In November 1993, CDHS and the Kern County Health Department convened a national meeting of experts to consider public health strategies for controlling and preventing coccidioidomycosis. Participants concluded that 1) surveillance is generally inadequate to assess the public health burden of coccidioidomycosis in the southwestern United States and that the approach used in Kern County (e.g., linking diagnostic testing to case reporting) enables more complete assessment of the public health impact of this disease; 2) despite a historical understanding of the epidemiology of coccidioidomycosis (4,6-8), efforts should be intensified to better characterize environmental, behavioral, and host risk factors for acquiring infection and developing disease; 3) although several serologic tests for the diagnosis of coccidioidomycosis (e.g., complement fixation and tube precipitin) are well characterized and perform well, the sensitivity, specificity, and reproducibility of enzyme immunoassay and other newer diagnostic tests need to be better defined (9); and 4) development of a vaccine may be the most effective strategy for preventing coccidioidomycosis.


  1. CDC. Coccidioidomycosis -- United States, 1991-1992. MMWR 1993;42:21-4.

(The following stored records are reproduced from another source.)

Definition utf8_char (c : N) : pybytes :=
  if c <? 0x80 then [byte_of c]
  else if c <? 0x800 then [byte_of (0xC0 + c / 64); byte_of (0x80 + c mod 64)]
  else if c <? 0x10000 then
    [byte_of (0xE0 + c / 4096); byte_of (0x80 + c / 64 mod 64); byte_of (0x80 + c mod 64)]
  else
    [byte_of (0xF0 + c / 262144); byte_of (0x80 + c / 4096 mod 64);
     byte_of (0x80 + c / 64 mod 64); byte_of (0x80 + c mod 64)].

Definition encodable (s : pystr) : bool := forallb is_scalar s.

(** [s.encode("utf-8")] *)
Definition utf8_encode (s : pystr) : option pybytes :=
  if encodable s then Some (s ≫= utf8_char) else None.

(** [s.encode("utf-8", "replace")]: a surrogate becomes ["?"]. *)
Definition utf8_encode_replace (s : pystr) : pybytes :=
  s ≫= λ c, if is_scalar c then utf8_char c else [byte_of 63].

Definition is_cont (n : N) : bool := (0x80 <=? n) && (n <=? 0xBF).

(** [b.decode("utf-8")], strict: no overlong forms, no surrogates. *)
Fixpoint utf8_decode (bs : pybytes) : option pystr :=
  match bs with
  | [] => Some []
  | b0 :: r0 =>
      let n0 := Byte.to_N b0 in
      if n0 <? 0x80 then cons n0 <$> utf8_decode r0 else
      match r0 with
      | [] => None
      | b1 :: r1 =>
          let n1 := Byte.to_N b1 in
          if negb (is_cont n1) then None else
          if (0xC2 <=? n0) && (n0 <=? 0xDF) then
            cons ((n0 - 0xC0) * 64 + (n1 - 0x80)) <$> utf8_decode r1 else
          match r1 with
          | [] => None
          | b2 :: r2 =>
              let n2 := Byte.to_N b2 in
              if negb (is_cont n2) then None else
              if (0xE0 <=? n0) && (n0 <=? 0xEF) then
                let c := (n0 - 0xE0) * 4096 + (n1 - 0x80) * 64 + (n2 - 0x80) in
                if (0x800 <=? c) && is_scalar c then cons c <$> utf8_decode r2 else None
              else
              match r2 with
              | [] => None
              | b3 :: r3 =>
                  let n3 := Byte.to_N b3 in
                  if negb (is_cont n3) then None else
                  if (0xF0 <=? n0) && (n0 <=? 0xF4) then
                    let c := (n0 - 0xF0) * 262144 + (n1 - 0x80) * 4096
                             + (n2 - 0x80) * 64 + (n3 - 0x80) in
                    if (0x10000 <=? c) && is_scalar c then cons c <$> utf8_decode r3
                    else None
                  else None
              end
          end
      end
  end.

(** The base-64 digits of a code point. *)
Lemma digits64 c :
  c < 0x110000 →
  ∃ p q r s, c = p * 262144 + q * 4096 + r * 64 + s ∧ p < 5 ∧ q < 64 ∧ r < 64 ∧ s < 64 ∧
    c mod 64 = s ∧ c / 64 mod 64 = r ∧ c / 4096 mod 64 = q ∧ c / 262144 = p ∧
    c / 64 = p * 4096 + q * 64 + r ∧ c / 4096 = p * 64 + q.
Proof.
  intros Hc. exists (c / 262144), (c / 4096 mod 64), (c / 64 mod 64), (c mod 64).
  repeat split; divlia.
Qed.

Local Ltac decide_cmp :=
  repeat (match goal with
          | |- context [?a <? ?b] =>
              first [rewrite (proj2 (N.ltb_lt a b)) by lia | rewrite (proj2 (N.ltb_ge a b)) by lia]
          | |- context [?a <=? ?b] =>
              first [rewrite (proj2 (N.leb_le a b)) by lia | rewrite (proj2 (N.leb_gt a b)) by lia]
          end; cbn [negb andb]).

Lemma utf8_decode_char c bs :
  is_scalar c = true → utf8_decode (utf8_char c ++ bs) = cons c <$> utf8_decode bs.
Proof.
  intros Hc. assert (c < 0x110000) as Hlt.
  { unfold is_scalar in Hc. apply andb_true_iff in Hc as [Hc _]. by apply N.ltb_lt in Hc. }
  destruct (digits64 c Hlt) as (p & q & r & s & Hd & ? & ? & ? & ? & E1 & E2 & E3 & E4 & E5 & E6).
  unfold utf8_char. rewrite E1, E2, E3, E4, E5, E6.
  destruct (N.ltb_spec c 0x80);
    [|destruct (N.ltb_spec c 0x800); [|destruct (N.ltb_spec c 0x10000)]];
    cbn [utf8_decode app]; rewrite !to_N_byte_of by lia; unfold is_cont; decide_cmp.
  - done.
  - do 2 f_equal. lia.
  - replace (_ + _ + _) with c by lia. rewrite Hc. decide_cmp. done.
  - replace (_ + _ + _ + _) with c by lia. rewrite Hc. decide_cmp. done.
Qed.

(** Decoding undoes encoding. *)
Lemma utf8_decode_encode s bs : utf8_encode s = Some bs → utf8_decode bs = Some s.
Proof.
  unfold utf8_encode, encodable. destruct (forallb _ _) eqn:H; [|done].
  intros [= <-]. induction s as [|c s IH]; [done|]. simpl in H.
  apply andb_true_iff in H as [Hc Hs]. rewrite bind_cons, utf8_decode_char, IH by done. done.
Qed.
End utf8.

(** A [str] literal of the source: its UTF-8 bytes are the bytes of the Rocq literal. *)
Definition u (lit : String.string) : pystr :=
  default [] (utf8_decode (list_byte_of_string lit)).
Arguments u lit%_string : simpl never.

(** ** Character classes *)

Definition in_ranges (rs : list (N * N)) (c : N) : bool :=
  existsb (λ r, (r.1 <=? c)%N && (c <=? r.2)%N) rs.

Lemma in_ranges_within rs lo hi c :
  forallb (λ r, (lo <=? r.1)%N && (r.2 <=? hi)%N) rs = true →
  in_ranges rs c = true → (lo ≤ c ≤ hi)%N.
Proof.
  rewrite forallb_true. intros Hrs. unfold in_ranges. rewrite existsb_exists.
  intros (r & Hin & Hr). specialize (Hrs r). rewrite <- list_elem_of_In in Hin.
  specialize (Hrs Hin). rewrite andb_true_iff, !N.leb_le in *. lia.
Qed.

Lemma in_ranges_outside rs lo hi c :
  forallb (λ r, (r.2 <? lo)%N || (hi <? r.1)%N) rs = true →
  (lo ≤ c ≤ hi)%N → in_ranges rs c = false.
Proof.
  rewrite forallb_true. intros Hrs Hc. apply existsb_false. intros r Hin.
  specialize (Hrs r Hin). rewrite orb_true_iff, !N.ltb_lt in Hrs.
  rewrite andb_false_iff, !N.leb_gt. lia.
Qed.

(** [str.isspace] and [\s] of the [re] module agree on this set. *)
Definition space_ranges : list (N * N) :=
  [(9, 13); (28, 32); (133, 133); (160, 160); (5760, 5760); (8192, 8202); (8232, 8233);
   (8239, 8239); (8287, 8287); (12288, 12288)]%N.
Definition is_space (c : N) : bool := in_ranges space_ranges c.

(** The line boundaries of [str.splitlines]. *)
Definition break_ranges : list (N * N) := [(10, 13); (28, 30); (133, 133); (8232, 8233)]%N.
Definition is_break (c : N) : bool := in_ranges break_ranges c.

(** ** Operations of [str] *)

Definition str_eqb (s t : pystr) : bool := bool_decide (s = t).

Lemma str_eqb_true s t : str_eqb s t = true ↔ s = t.
Proof. apply bool_decide_eq_true. Qed.
Lemma str_eqb_false s t : str_eqb s t = false ↔ s ≠ t.
Proof. apply bool_decide_eq_false. Qed.

Fixpoint startswith (p s : pystr) : bool :=
  match p, s with
  | [], _ => true
  | a :: p, b :: s => (a =? b)%N && startswith p s
  | _ :: _, [] => false
  end.

Definition endswith (p s : pystr) : bool := startswith (reverse p) (reverse s).

Fixpoint lstrip (s : pystr) : pystr :=
  match s with
  | c :: r => if is_space c then lstrip r else s
  | [] => []
  end.
Definition rstrip (s : pystr) : pystr := reverse (lstrip (reverse s)).
Definition strip (s : pystr) : pystr := rstrip (lstrip s).

(** [s.rstrip("\r\n")] *)
Fixpoint drop_crlf (s : pystr) : pystr :=
  match s with
  | c :: r => if (c =? 10)%N || (c =? 13)%N then drop_crlf r else s
  | [] => []
  end.
Definition rstrip_crlf (s : pystr) : pystr := reverse (drop_crlf (reverse s)).

(** [s.splitlines(keepends=True)]: ["\r\n"] is one boundary. *)
Fixpoint splitlines_keep (s : pystr) : list pystr :=
  match s with
  | [] => []
  | c :: r =>
      if is_break c then
        match r with
        | d :: r' =>
            if (c =? 13)%N && (d =? 10)%N then [c; d] :: splitlines_keep r'
            else [c] :: splitlines_keep r
        | [] => [[c]]
        end
      else
        match splitlines_keep r with
        | [] => [[c]]
        | l :: ls => (c :: l) :: ls
        end
  end.

(** The end of a kept line: ["\r\n"] or one boundary character. *)
Definition strip_break (l : pystr) : pystr :=
  match reverse l with
  | d :: c :: r =>
      if (c =? 13)%N && (d =? 10)%N then reverse r
      else if is_break d then reverse (c :: r) else l
  | [d] => if is_break d then [] else l
  | [] => []
  end.
Definition splitlines (s : pystr) : list pystr := strip_break <$> splitlines_keep s.

(** [s.split()]: the maximal runs of non-space characters. *)
Fixpoint split_ws (s : pystr) : list pystr :=
  match s with
  | [] => []
  | c :: r =>
      if is_space c then split_ws r
      else match r with
           | [] => [[c]]
           | d :: _ => if is_space d then [c] :: split_ws r
                       else match split_ws r with
                            | [] => [[c]]
                            | w :: ws => (c :: w) :: ws
                            end
           end
  end.

Fixpoint str_join (sep : pystr) (ws : list pystr) : pystr :=
  match ws with
  | [] => []
  | [w] => w
  | w :: ws => w ++ sep ++ str_join sep ws
  end.

(** [" ".join(s.split())] *)
Definition normalize_ws (s : pystr) : pystr := str_join [32%N] (split_ws s).

(** [s.split(sep, 1)] for a one-character separator: [None] when it does not occur. *)
Fixpoint split_once (sep : N) (s : pystr) : option (pystr * pystr) :=
  match s with
  | [] => None
  | c :: r =>
      if (c =? sep)%N then Some ([], r)
      else match split_once sep r with
           | Some (a, b) => Some (c :: a, b)
           | None => None
           end
  end.

Definition lower_ascii (c : N) : N := if (65 <=? c)%N && (c <=? 90)%N then (c + 32)%N else c.

(** [str.casefold] on ASCII, and on the two code points outside ASCII that fold to one
    ASCII letter (LATIN SMALL LETTER LONG S and KELVIN SIGN).  It is exact for comparing
    with an ASCII word that holds none of the letter pairs a ligature folds to. *)
Definition casefold (s : pystr) : pystr :=
  (λ c, if (c =? 383)%N then 115%N else if (c =? 8490)%N then 107%N else lower_ascii c) <$> s.

(** [str(z)] and [f"{z}"] *)
Definition int_str (z : Z) : pystr := u (pretty z).
Definition nat_str (n : nat) : pystr := int_str (Z.of_nat n).

(** The order of [sorted] on [str]: by code points. *)
Fixpoint str_leb (s t : pystr) : bool :=
  match s, t with
  | [], _ => true
  | _ :: _, [] => false
  | a :: s, b :: t => if (a =? b)%N then str_leb s t else (a <? b)%N
  end.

  2. Institute of Medicine. Factors in emergence. In: Lederberg J, Shope RE, Oaks SC, eds. Emerging infections: microbial threats to health in the United States. Washington, DC: National Academy Press, 1992:34-112.

  3. CDC. Addressing emerging infectious disease threats to health: a prevention strategy for the United States. Atlanta: US Department of Health and Human Services, Public Health Service, 1994.

  4. Smith CE, Beard RR, Rosenberger HG, Whiting EG. Effect of season and dust control on coccidioidomycosis. JAMA 1946;132:833-8.

  5. Pappagianis D, Valley Fever Vaccine Study Group. Evaluation of the protective efficacy of the killed Coccidioides immitis spherule vaccine in humans. Am Rev Respir Dis 1993;148:656-60.

  6. Pappagianis D. Epidemiology of coccidioidomycosis. Curr Top Med Mycol 1988;2:199-238.

  7. Smith CE, Beard RR, Whiting EG, Rosenberger HG. Varieties of coccidioidal infection in relation to the epidemiology and control of the diseases. Am J Public Health 1946;36:1394-402.

  8. Smith CE. Epidemiology of acute coccidioidomycosis with erythema nodosum ("San Joaquin" or "Valley Fever"). Am J Public Health 1940;30:600-11.

  9. Pappagianis D, Zimmer BL. Serology of coccidioidomycosis. Clin Microbiol Rev 1990;3:247-68.